There are many different ways to configure PySpark, but in order to use it in a standalone Python script (not in pysspark shell or using spark-submit) a handful of environment variables need to be set up correctly. The most convenient way to set these environment variables is by setting them in the shell configuration (ex. ~/.bash_profile or ~/.zshrc). For instructive purposes, here are the variables that need to be set.
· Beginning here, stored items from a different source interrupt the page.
Definition documented (kv : KV) (c : RuntimeConfig) : Prop :=
  int_value (kv !! "question.required_answers"%string) 5 (qc_RequiredAnswers (questionConfig c)) /\
  seconds_value (kv !! "question.reply_timeout_sec"%string) 180 (pc_ReplyTimeout (pollConfig c)) /\
  seconds_value (kv !! "question.rate_limit_sec"%string) 60 (qc_RateLimit (questionConfig c)) /\
  float_value (kv !! "question.similarity_max"%string) (of_ratio 9 10) (qc_SimilarityMaxJaccard (questionConfig c)) /\
  int_value (kv !! "question.similarity_min_score"%string) 2 (qc_SimilarityMinScore (questionConfig c)) /\
  text_value (kv !! "question.answer_prompt"%string) defaultPrompt (GetAnswerPrompt c) /\
  int_value (kv !! "settlement.total_reward"%string) 1000000 (sc_TotalReward (settlementConfig c)) /\
  int_value (kv !! "settlement.min_tasks"%string) 10 (sc_MinTasks (settlementConfig c)) /\
  float_value (kv !! "settlement.benchmark_min_score"%string) (of_ratio 6 10) (sc_BenchmarkMinScore (settlementConfig c)) /\
  int_value (kv !! "suspension.score_threshold"%string) 0 (GetSuspensionThreshold c) /\
  int_value (kv !! "suspension.base_minutes"%string) 10 (GetBaseSuspensionMinutes c) /\
  seconds_value (kv !! "auth.timestamp_max_diff_sec"%string) 30 (GetTimestampMaxDiff c) /\
  flag_value (kv !! "network.testnet_mode"%string) (IsTestnetMode c) /\
  text_value (kv !! "network.rootnet_api_url"%string) "https://tapi.awp.sh" (GetRootNetAPIURL c) /\
  text_value (kv !! "network.chain_rpc_url"%string) "" (oc_RPCURL (GetOnchainConfig c)) /\
  text_value (kv !! "network.contract_address"%string) "" (oc_ContractAddress (GetOnchainConfig c)) /\
  text_value (kv !! "network.owner_private_key"%string) "" (oc_PrivateKeyHex (GetOnchainConfig c)) /\
  int_value (kv !! "network.chain_id"%string) 56 (oc_ChainID (GetOnchainConfig c)).

Lemma getInt_value kv key fallback : int_value (kv !! key) fallback (getInt kv key fallback).
Proof. unfold int_value, getInt. destruct (kv !! key) as [v|]; cbn; [|reflexivity]. destruct (Atoi v); reflexivity. Qed.

Lemma seconds_getInt_value kv key fallback : - 9223372036 <= fallback <= 9223372036 ->
  seconds_value (kv !! key) fallback (seconds (getInt kv key fallback)).
Proof.
  intros Hb. unfold seconds_value, seconds, getInt.
  assert (wrap64 (fallback * Second) = fallback * Second) as E by (apply wrap64_id; unfold Second; lia).
  destruct (kv !! key) as [v|]; cbn; [|exact E]. destruct (Atoi v); [reflexivity|exact E].
Qed.

Lemma getFloat_value kv key fallback : float_value (kv !! key) fallback (getFloat kv key fallback).
Proof. unfold float_value, getFloat. destruct (kv !! key) as [v|]; cbn; [|reflexivity]. destruct (ParseFloat v); reflexivity. Qed.

Lemma getString_value kv key fallback : text_value (kv !! key) fallback (getString kv key fallback).
Proof.
  unfold text_value, getString. destruct (kv !! key) as [v|]; [|reflexivity].
  destruct (decide (v = ""%string)) as [E|E]; [rewrite bool_decide_eq_true_2|rewrite bool_decide_eq_false_2]; auto.
Qed.

Lemma getBool_value kv key : flag_value (kv !! key) (getBool kv key false).
Proof.
  unfold flag_value, getBool. destruct (kv !! key) as [v|]; [|split; [discriminate|intros (w & H & _); discriminate H]].
  rewrite !orb_true_iff, !bool_decide_eq_true. split.
  - intros H. exists v. split; [reflexivity|]. rewrite !elem_of_cons. tauto.
  - intros (w & [= <-] & H). rewrite !elem_of_cons, elem_of_nil in H. tauto.
Qed.

(** [Load] gives every parameter its documented meaning. *)
Lemma load_config_documented entries : documented (kv_of entries) (load_config entries).
Proof.
  repeat split; cbn [questionConfig pollConfig settlementConfig GetOnchainConfig GetAnswerPrompt GetSuspensionThreshold
    GetBaseSuspensionMinutes GetTimestampMaxDiff IsTestnetMode GetRootNetAPIURL load_config];
    first [apply getInt_value|apply seconds_getInt_value; lia|apply getFloat_value|apply getString_value|apply getBool_value].
Qed.

Definition toy_config : list ConfigEntry :=
  [mkConfigEntry "settlement.total_reward" "2000" "" 0; mkConfigEntry "question.required_answers" "3" "" 0].

Lemma load_config_spec_witness :
  NoDup (map c_Key toy_config) /\ load_config toy_config = load_config (rev toy_config) /\
  RequiredAnswers (load_config toy_config) = 3.
Proof.
  assert (NoDup (map c_Key toy_config)) as Hn by (apply (bool_decide_eq_true_1 _); vm_compute; reflexivity).
  destruct (load_config_spec toy_config (rev toy_config) Hn (Permutation_rev _)) as (H1 & H2 & _).
  split; [exact Hn|]. split; [exact H1|].
  apply (H2 (mkConfigEntry "question.required_answers" "3" "" 0)); [right; left | reflexivity | reflexivity].
Defined.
Note: Running this notebook as is may not configure these environment variables correctly.
In [1]:
# To use GraphLab Create within PySpark, you need to set the $SPARK_HOME and $PYTHONPATH
# environment variables on the driver. A common usage:
!export SPARK_HOME="your-spark-home-dir"
!export PYTHONPATH=$SPARK_HOME/python/:$SPARK_HOME/python/lib/py4j-0.8.2.1-src.zip:$PYTHONPATH
In [2]:
import graphlab as gl
from pyspark import SparkContext
import os
import requests
In [3]:
# Set up the SparkContext object
# this can be 'local' or 'yarn-client' in PySpark
# Remember if using yarn-client then all the paths should be accessible
# by all nodes in the cluster.
sc = SparkContext('local')
Now that we have the SparkContext setup, let's download the Wikipedia data as an RDD. For this notebook we will only use a subset of the data, but there is code below to use the full dataset (which is about ~5GB).
In [4]:
import requests
def download_file(url, save_path):
local_filename = url.split('/')[-1]
r = requests.get(url, stream=True)
with open(os.path.join(save_path, local_filename), 'wb') as f:
for chunk in r.iter_content(chunk_size=1024):
if chunk: # filter out keep-alive new chunks
f.write(chunk)
f.flush()
return local_filename
# File to download
file_list = [16]
# If you want to use this entire Wikipedia dataset, uncomment the following line.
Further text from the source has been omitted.